My application for C/O status was denied, I appealed and was denied again. I can't remember all the steps anymore, but there were a couple layers of appeal and I failed them all. I think that was pretty much routine for my draft board - too many people were applying for C/O status, so they just denied them all as a matter of course.
Anyway, when the second lottery was held, I was one of the losers, with a number that guaranteed I'd be taken. I continued to maintain that I should be assigned C/O status. In due course a date was set for me to report to induction. One of the interesting quirks of the legal process in those days, was that you had to have "exhausted your administrative remedies" if you were going to have any chance of a successful defense in court. The courts had held that, in this case, that meant you had to report to the induction center, go through the entire process right up to the moment when you took the oath that made you part of the armed forces, then refuse to do so. Then when prosecuted for refusing induction, one's defense would be that the draft board had erred in refusing C/O status.
So, on a morning in April of 1971, I boarded a bus with about 20 others from Santa Barbara to go to the LA induction center. I won't go through the whole process of what happened there, though it makes a rather interesting story. There are two parts of it though that I think are illuminating:
- Once I made it known that I intended to refuse induction, I was treated with extreme, almost exagerated courtesy. It was clear that the military had had cases thrown out because they had treated people abusively and the word had come down not to make that mistake again. There was an elaborately choreographed procedure and I was given multiple opportunities to change my mind. At the end I was simply allowed to leave and stepped out onto the sidewalk expecting I would soon hear from the federal government to prosecute me for refusing induction. I never did.
- The other really interesting data point, is that out of about 20 who went down that day, 4 others refused - 25% total.
A couple of years earlier, outright resisters were few and far between and were tried in relatively high profile trials. But I believe that by the time I refused, the number who were refusing was so large that the government gave up on prosecuting us all. And I am fairly certain that, over the following months, the percentage refusing got even larger.

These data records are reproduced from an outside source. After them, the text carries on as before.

(** * qtune: solvers, numeric helpers and the run analyzer

    A shallow embedding of [src/qtune/util.py], [src/qtune/solver.py] and the
    gradient loaders of [src/qtune/Analyzer.py], together with the properties
    the specification states about them.

    Conventions.
    - A Python [float] and a NumPy [float64] are IEEE 754 binary64 numbers:
      they are the kernel's primitive floats, so every arithmetic step below
      rounds exactly as the interpreter does.
    - A Python [int] is a [Z].
    - A raised exception is the [Raise] case of [result]; code that mutates
      an object it was handed returns the object's final contents next to its
      result.
    - An [ndarray] is its shape and its elements in row-major order. *)

From Stdlib Require Import ZArith List String Bool Lia Floats DecimalString.
Import ListNotations.

Set Warnings "-register-all".

Local Open Scope string_scope.
Local Open Scope Z_scope.
Local Open Scope list_scope.

(** ** Python: exceptions, sequences, numbers *)

Module Py.

Inductive exn : Type :=
| IndexError
| ValueError
| KeyError
| TypeError
| AssertionError
| ZeroDivisionError
| OverflowError
| EOFError
| LinAlgError
| AttributeError
| RecursionError
| InvalidIndexError
| StopIteration
| NotImplementedError
| RuntimeError (msg : string).

Inductive result (A : Type) : Type :=
| Ok (a : A)
| Raise (e : exn).

Arguments Ok {A} a.
Arguments Raise {A} e.

Definition bind {A B : Type} (m : result A) (k : A -> result B) : result B :=
  match m with
  | Ok a => k a
  | Raise e => Raise e
  end.

Definition is_ok {A : Type} (m : result A) : bool :=
  match m with Ok _ => true | Raise _ => false end.

(** [len(l)] *)
Definition len {A : Type} (l : list A) : Z := Z.of_nat (List.length l).
Lemma invocations_frame cls m rendered :
  m <> m_draw -> invocations m (frame_events cls rendered) = 0.
Proof.
  intros Hm. unfold frame_events. rewrite !invocations_app, invocations_hook.
  destruct rendered, m; try reflexivity; now destruct Hm.
Qed.

Lemma invocations_frames cls m frames :
  m <> m_draw -> Forall (is_frame cls) frames ->
  invocations m (List.concat frames) = 0.
Proof.
  intros Hm. induction 1 as [| f frames [rendered ->] _ IH]; [reflexivity |].
  cbn [List.concat]. rewrite invocations_app, IH.
  now rewrite invocations_frame.
Qed.

Lemma invocations_iterations cls m iterations :
  m <> m_draw -> Forall (is_iteration cls) iterations ->
  invocations m (List.concat iterations) = 0.
Proof.
  intros Hm.
  induction 1 as [| it its (cb & want & l & Hcb & [r ->] & ->) _ IH];
    [reflexivity |].
  cbn [List.concat]. rewrite !invocations_app, IH.
  rewrite (invocations_frames cls m cb Hm Hcb), invocations_frame by exact Hm.
  destruct want; reflexivity.
Qed.

Lemma invocations_window_creation cls env m :
  invocations m (window_creation_events cls env) = 0.
Proof.
  unfold window_creation_events. now destruct (_WINDOW_ICON cls).
Qed.

Lemma invocations_imgui_setup cls env m :
  invocations m (imgui_setup_events cls env) = 0.
Proof.
  unfold imgui_setup_events. now destruct (_IMGUI_USE_INI cls).
Qed.

(** In a construction that returns, [_pre_init], [_post_init] and
    [_pre_exit_loop] are each called once and [_post_exit_loop] is not
    called. *)
Lemma hooks_of_a_complete_construction cls fuel env n self t :
  Window__init__ cls fuel env n = (Returned self, t) ->
  invocations m_pre_init t = 1 /\
  invocations m_post_init t = 1 /\
  invocations m_pre_exit_loop t = 1 /\
  invocations m_post_exit_loop t = 0.
Proof.
  intros Hrun. apply init_returned in Hrun.
  destruct Hrun as (w & its & _ & _ & _ & _ & Hits & _ & ->).
  repeat split;
    rewrite !invocations_app, !invocations_hook,
      invocations_window_creation, invocations_imgui_setup,
      (invocations_iterations cls _ its) by (discriminate || exact Hits);
    reflexivity.
Qed.

(** On the default class, closed at the first test, the construction
    returns and has called each hook but [_post_exit_loop] once. *)
Example hooks_of_the_plain_class :
  returned (outcome_of (Window__init__ plain_class 1 (windows_env 0) 0)) = true /\
  map (fun m => invocations m
                  (trace_of (Window__init__ plain_class 1 (windows_env 0) 0)))
      [m_pre_init; m_post_init; m_pre_exit_loop; m_post_exit_loop]
  = [1; 1; 1; 0].
Proof. split; vm_compute; reflexivity. Qed.

(** C3.  The hook [_post_exit_loop], documented as called after GLFW/imgui
    cleans up, is never called: in the trace of every construction of every
    subclass, in every environment and whatever the outcome, the number of
    calls of [_post_exit_loop] is zero.  The other three hooks are called
    exactly once in every construction that returns. *)
Theorem post_exit_loop_is_never_invoked :
  forall cls fuel env n,
    invocations m_post_exit_loop (trace_of (Window__init__ cls fuel env n)) = 0
    /\
    (forall self,
        outcome_of (Window__init__ cls fuel env n) = Returned self ->
        invocations m_pre_init (trace_of (Window__init__ cls fuel env n)) = 1 /\
        invocations m_post_init (trace_of (Window__init__ cls fuel env n)) = 1 /\
        invocations m_pre_exit_loop
          (trace_of (Window__init__ cls fuel env n)) = 1).
Proof.
  intros cls fuel env n. split.
  - apply invocations_none, init_never_calls_post_exit_loop.
  - intros self Hret. unfold outcome_of, trace_of in *.
    destruct (Window__init__ cls fuel env n) as [r t] eqn:Hrun.
    simpl in Hret. subst r.
    apply hooks_of_a_complete_construction in Hrun. tauto.
Qed.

It is my firm belief that the reason the Nixon administration decided to end the draft about 18 months later was simply this: They didn't want the public to ever know how many were refusing, or that people were refusing and getting away with it. As the current mess in Iraq shows, an all volunteer military will not work for a large and sustained war - especially if it is unpopular. The powers of the military industrial complex were desperately afraid of the kind of citizen movement that we represented. If young men ever got the idea they could refuse induction and get away with it, the ability to prosecute wars of aggression against serious opposition would disappear.